◆ **Exercise directions**
In the entries that follow, the lines from the one with "slice_ok s -> lba" through the one with "eapply wpi_mono; [apply write_contract;" are the ones to write out, exactly and with both ends included. Nothing else should appear.

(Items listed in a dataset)

=== Section Start ===

(** ** slice.rs *)

Record SliceBackend (D : Type) := {
  sb_inner : D;
  sb_start : Z;
  sb_blocks : Z;
}.
Arguments sb_inner {D} _.
Arguments sb_start {D} _.
Arguments sb_blocks {D} _.
Arguments Build_SliceBackend {D} _ _ _.

Section Slice.
Context {V D : Type} `{device : !BlockDevice V D}.

Definition SliceBackend_new (inner : D) (start blocks : Z) : outcome BlockError (SliceBackend D) :=
  let capacity := dev_total_blocks inner in
  let* refused :=
    if (capacity <=? start) || (blocks =? 0) then Ok true
    else let* room := sub_w capacity start in Ok (room <? blocks) in
  if (refused : bool) then Err (OutOfBounds start capacity) else
  Ok {| sb_inner := inner; sb_start := start; sb_blocks := blocks |}.

Definition set_sb_inner (inner : D) (s : SliceBackend D) : SliceBackend D :=
  {| sb_inner := inner; sb_start := sb_start s; sb_blocks := sb_blocks s |}.

Definition slice_read_block (lba len : Z) : io (SliceBackend D) BlockError bytes := fun s =>
  (do! ilift (check_access lba (sb_blocks s) len (dev_block_size (sb_inner s))) in
   let! at_ := ilift (add_w 64 (sb_start s) lba) in
   izoom sb_inner set_sb_inner (read_block at_ len)) s.

Definition slice_write_block (lba : Z) (data : bytes) : io (SliceBackend D) BlockError unit := fun s =>
  (do! ilift (check_access lba (sb_blocks s) (zlen data) (dev_block_size (sb_inner s))) in
   let! at_ := ilift (add_w 64 (sb_start s) lba) in
   izoom sb_inner set_sb_inner (write_block at_ data)) s.

#[global] Instance slice_device : BlockDevice V (SliceBackend D) := {
  dev_block_size s := dev_block_size (sb_inner s);
  dev_total_blocks := sb_blocks;
  read_block := slice_read_block;
  write_block := slice_write_block;
  flush := izoom sb_inner set_sb_inner flush;
  attached _ _ := None;
  attach s _ _ := s;
}.

Context {decodes : V -> bytes -> Prop} {contract : DeviceContract V D decodes}.

(** The window lies inside the parent. *)
Definition slice_ok (s : SliceBackend D) : Prop :=
  dev_ok (sb_inner s) /\ 0 <= sb_start s /\ 0 <= sb_blocks s /\
  sb_start s + sb_blocks s <= dev_total_blocks (sb_inner s).

Definition slice_view (s : SliceBackend D) (a : Z) : bytes := view (sb_inner s) (sb_start s + a).

Definition in_window (s : SliceBackend D) (a : Z) : Prop := sb_start s <= a < sb_start s + sb_blocks s.

Lemma SliceBackend_new_ok inner start blocks :
  dev_ok inner -> u64 start -> u64 blocks ->
  wp (SliceBackend_new inner start blocks)
     (fun s => slice_ok s /\ s = {| sb_inner := inner; sb_start := start; sb_blocks := blocks |} /\ 0 < blocks)
     (fun e => e = OutOfBounds start (dev_total_blocks inner) /\
               (blocks = 0 \/ dev_total_blocks inner < start + blocks)).
Proof.
  intros Hi Hs Hb. unfold u64 in *. unfold SliceBackend_new.
  destruct (_ || _) eqn:Hc; cbn [obind].
  - apply wp_err. split; [done|]. lia.
  - unfold sub_w. rewrite (proj2 (Z.leb_le _ _)) by lia. cbn [obind].
    apply wp_if; intros; [apply wp_err; split; [done|]; lia|]. apply wp_ok.
    unfold slice_ok; cbn. repeat split; try done; lia.
Qed.

(** An access reaches the parent only inside the window, at the translated
    address. *)
Lemma slice_access {A} s lba len (m : Z -> io D BlockError A) (Q : A -> _ -> Prop) R :
  slice_ok s -> u64 lba ->
  (lba < sb_blocks s -> len = dev_block_size (sb_inner s) ->
   wpi (m (sb_start s + lba)) (sb_inner s)
     (fun a i => Q a (set_sb_inner i s)) (fun e i => R e (set_sb_inner i s))) ->
  (forall e, R e s) ->
  wpi (fun s => (do! ilift (check_access lba (sb_blocks s) len (dev_block_size (sb_inner s))) in
                 let! at_ := ilift (add_w 64 (sb_start s) lba) in
                 izoom sb_inner set_sb_inner (m at_)) s) s Q R.
Proof.
  intros (Hi & ?) ? Hm HR. unfold wpi at 1. fold (wpi
    (do! ilift (check_access lba (sb_blocks s) len (dev_block_size (sb_inner s))) in
     let! at_ := ilift (add_w 64 (sb_start s) lba) in
     izoom sb_inner set_sb_inner (m at_)) s Q R).
  apply wpi_bind, wpi_lift, wp_check_access; [|auto..].
  intros Hl Hn. apply wpi_bind, wpi_lift, wp_add_w.
  - destruct (ok_size _ Hi) as [Ht _]. unfold u64 in *. lia.
  - apply wpi_zoom. by apply Hm.
Qed.

Lemma slice_agree s i (P P' : Z -> Prop) :
  slice_ok s -> agree_off dev_ok view P (sb_inner s) i ->
  (forall a, P (sb_start s + a) -> P' a) ->
  agree_off slice_ok slice_view P' s (set_sb_inner i s).
Proof.
  intros (Hi & ? & ? & ?) (Hi' & [Hbs Ht] & Hv) HP.
  split; [split; [done|]; cbn; rewrite Ht; auto|]. split; [by split|].
  intros a [??] Ha. cbn in *. unfold slice_view; cbn. apply Hv; [split; lia|]. auto.
Qed.

(** The two ends of a check: refused by the slice, or admitted by the slice
    and by the parent. *)
Lemma slice_at s lba : slice_ok s -> u64 lba -> lba < sb_blocks s -> u64 (sb_start s + lba).
Proof. intros (Hi & ?) ??. destruct (ok_size _ Hi) as [Ht _]. unfold u64 in *. lia. Qed.

Lemma slice_run s lba n :
  slice_ok s -> u64 lba ->
  (check_access lba (sb_blocks s) n (dev_block_size (sb_inner s)) = Ok tt /\
   (lba < sb_blocks s /\ n = dev_block_size (sb_inner s)) /\
   @add_w BlockError 64 (sb_start s) lba = Ok (sb_start s + lba)) \/
  exists e, check_access lba (sb_blocks s) n (dev_block_size (sb_inner s)) = Err e.
Proof.
  intros Hs Hl. unfold check_access. destruct (_ <=? _) eqn:Hb; [by right; eexists|].
  destruct (negb _) eqn:?; [by right; eexists|]. left. split; [done|]. split; [lia|].
  pose proof (slice_at s lba Hs Hl ltac:(lia)) as Ha. unfold add_w, u64 in *.
  by rewrite (proj2 (Z.ltb_lt _ _)) by lia.
Qed.

Lemma slice_check s lba n :
  slice_ok s -> lba < sb_blocks s /\ n = dev_block_size (sb_inner s) ->
  check_access (sb_start s + lba) (dev_total_blocks (sb_inner s)) n (dev_block_size (sb_inner s)) = Ok tt.
Proof.
  intros (_ & ? & ? & ?) [? ->]. unfold check_access.
  by rewrite (proj2 (Z.leb_gt _ _)), Z.eqb_refl by lia.
Qed.

#[global] Instance slice_contract : DeviceContract V (SliceBackend D) decodes.
Proof.
  refine {| dev_ok := slice_ok; view := slice_view |}.
  - intros s a (Hi & ? & ? & ?) [??]. cbn in *. apply ok_view; [done|]. split; lia.
  - intros s (Hi & ? & ? & ?). cbn. destruct (ok_size _ Hi) as [Ht Hb]. split; [|done]. unfold u64 in *. lia.
  - intros s lba n Hs Hl. apply (slice_access s lba n (fun at_ => read_block at_ n)); [done..| |].
    + intros Hlt ->. pose proof Hs as (Hi & ? & ? & ?).
      eapply wpi_mono; [apply read_contract; [done|]|..].
      * destruct (ok_size _ Hi) as [Ht _]. unfold u64 in *. lia.
      * intros b i (? & _ & -> & Ha). split; [split; [apply Hl|done]|]. split; [done|]. split; [done|].
        by apply (slice_agree _ _ _ _ Hs Ha).
      * intros e i Ha. by apply (slice_agree _ _ _ _ Hs Ha).
    + intros e. by apply agree_refl.
  - intros s lba data Hs Hl. apply (slice_access s lba (zlen data) (fun at_ => write_block at_ data)); [done..| |].
    + intros Hlt Hz. pose proof Hs as (Hi & ? & ? & ?).
      eapply wpi_mono; [apply write_contract; [done|]|..].
      * destruct (ok_size _ Hi) as [Ht _]. unfold u64 in *. lia.
      * intros b i (? & _ & Hw & Ha). split; [split; [apply Hl|done]|]. split; [done|]. split; [done|].
        apply (slice_agree _ _ _ _ Hs Ha). cbn. lia.
      * intros e i Ha. apply (slice_agree _ _ _ _ Hs Ha). cbn. lia.
    + intros e. by apply agree_refl.
  - intros s Hs. apply wpi_zoom. eapply wpi_mono; [apply flush_contract, Hs|..];
      intros ? i Ha; by apply (slice_agree _ _ _ _ Hs Ha).
  - done.
  - intros s a v Hs _. by apply agree_refl.
Defined.

Context {reliable : ReliableDevice V D decodes}.

#[global] Instance slice_reliable : ReliableDevice V (SliceBackend D) decodes.
Proof.
  split; cbn [read_block write_block flush dev_total_blocks dev_block_size slice_device view slice_contract dev_ok].
  - intros s lba n Hs Hl. destruct (slice_run s lba n Hs Hl) as [(Hc & Hin & Ha)|[e Hc]];
      unfold slice_read_block, ibind, ilift; rewrite Hc; [|done]. cbn [obind].
    rewrite Ha. unfold izoom.
    pose proof (read_answer (sb_inner s) (sb_start s + lba) n) as Hr.
    destruct (read_block _ n (sb_inner s)) as [i r]. cbn [snd] in *.
    rewrite Hr; [|apply Hs|by apply slice_at, Hin]. by rewrite (slice_check s lba n Hs Hin).
  - intros s lba data Hs Hl. destruct (slice_run s lba (zlen data) Hs Hl) as [(Hc & Hin & Ha)|[e Hc]];
      unfold slice_write_block, ibind, ilift; rewrite Hc; [|done].
    rewrite Ha. unfold izoom.
    pose proof (write_answer (sb_inner s) (sb_start s + lba) data) as Hr.
    destruct (write_block _ data (sb_inner s)) as [i r]. cbn [snd] in *.
    rewrite Hr; [|apply Hs|by apply slice_at, Hin]. by rewrite (slice_check s lba _ Hs Hin).
  - intros s lba data e Hs Hl. destruct (slice_run s lba (zlen data) Hs Hl) as [(Hc & Hin & Ha)|[e' Hc]];
      unfold slice_write_block, ibind, ilift; rewrite Hc; [|by intros; apply agree_refl].
    rewrite Ha. unfold izoom.
    pose proof (write_answer (sb_inner s) (sb_start s + lba) data) as Hr.
    destruct (write_block _ data (sb_inner s)) as [i r]. cbn [snd] in *.
    rewrite Hr; [|apply Hs|by apply slice_at, Hin]. by rewrite (slice_check s lba _ Hs Hin).
  - intros s Hs. unfold izoom. pose proof (flush_answer (sb_inner s)) as Hf.
    destruct (flush (sb_inner s)). by apply Hf, Hs.
Qed.
End Slice.

(** ** A flat store as the reference for a sequence of requests *)

Inductive dev_op : Type :=
| OpRead (lba len : Z)
| OpWrite (lba : Z) (data : bytes)
| OpFlush.

Definition op_typed (op : dev_op) : Prop :=
  match op with OpRead lba _ | OpWrite lba _ => u64 lba | OpFlush => True end.

(** What the store answers, and what it holds afterwards. *)
Definition store_op (total bs : Z) (c : Z -> bytes) (op : dev_op) :
    (Z -> bytes) * outcome BlockError bytes :=
  match op with
  | OpRead lba len => (c, do* check_access lba total len bs in Ok (c lba))
  | OpWrite lba data =>
      match check_access lba total (zlen data) bs with
      | Ok _ => (fun a => if a =? lba then data else c a, Ok [])
      | Err e => (c, Err e)
      | Panic => (c, Panic)
      end
  | OpFlush => (c, Ok [])
  end.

=== Section End ===

◆ **Task output**
  slice_ok s -> lba < sb_blocks s /\ n = dev_block_size (sb_inner s) ->
  check_access (sb_start s + lba) (dev_total_blocks (sb_inner s)) n (dev_block_size (sb_inner s)) = Ok tt.
Proof.
  intros (_ & ? & ? & ?) [? ->]. unfold check_access.
  by rewrite (proj2 (Z.leb_gt _ _)), Z.eqb_refl by lia.
Qed.

#[global] Instance slice_contract : DeviceContract V (SliceBackend D) decodes.
Proof.
  refine {| dev_ok := slice_ok; view := slice_view |}.
  - intros s a (Hi & ? & ? & ?) [??]. cbn in *. apply ok_view; [done|]. split; lia.
  - intros s (Hi & ? & ? & ?). cbn. destruct (ok_size _ Hi) as [Ht Hb]. split; [|done]. unfold u64 in *. lia.
  - intros s lba n Hs Hl. apply (slice_access s lba n (fun at_ => read_block at_ n)); [done..| |].
    + intros Hlt ->. pose proof Hs as (Hi & ? & ? & ?).
      eapply wpi_mono; [apply read_contract; [done|]|..].
      * destruct (ok_size _ Hi) as [Ht _]. unfold u64 in *. lia.
      * intros b i (? & _ & -> & Ha). split; [split; [apply Hl|done]|]. split; [done|]. split; [done|].
        by apply (slice_agree _ _ _ _ Hs Ha).
      * intros e i Ha. by apply (slice_agree _ _ _ _ Hs Ha).
    + intros e. by apply agree_refl.
  - intros s lba data Hs Hl. apply (slice_access s lba (zlen data) (fun at_ => write_block at_ data)); [done..| |].
    + intros Hlt Hz. pose proof Hs as (Hi & ? & ? & ?).
      eapply wpi_mono; [apply write_contract; [done|]|..].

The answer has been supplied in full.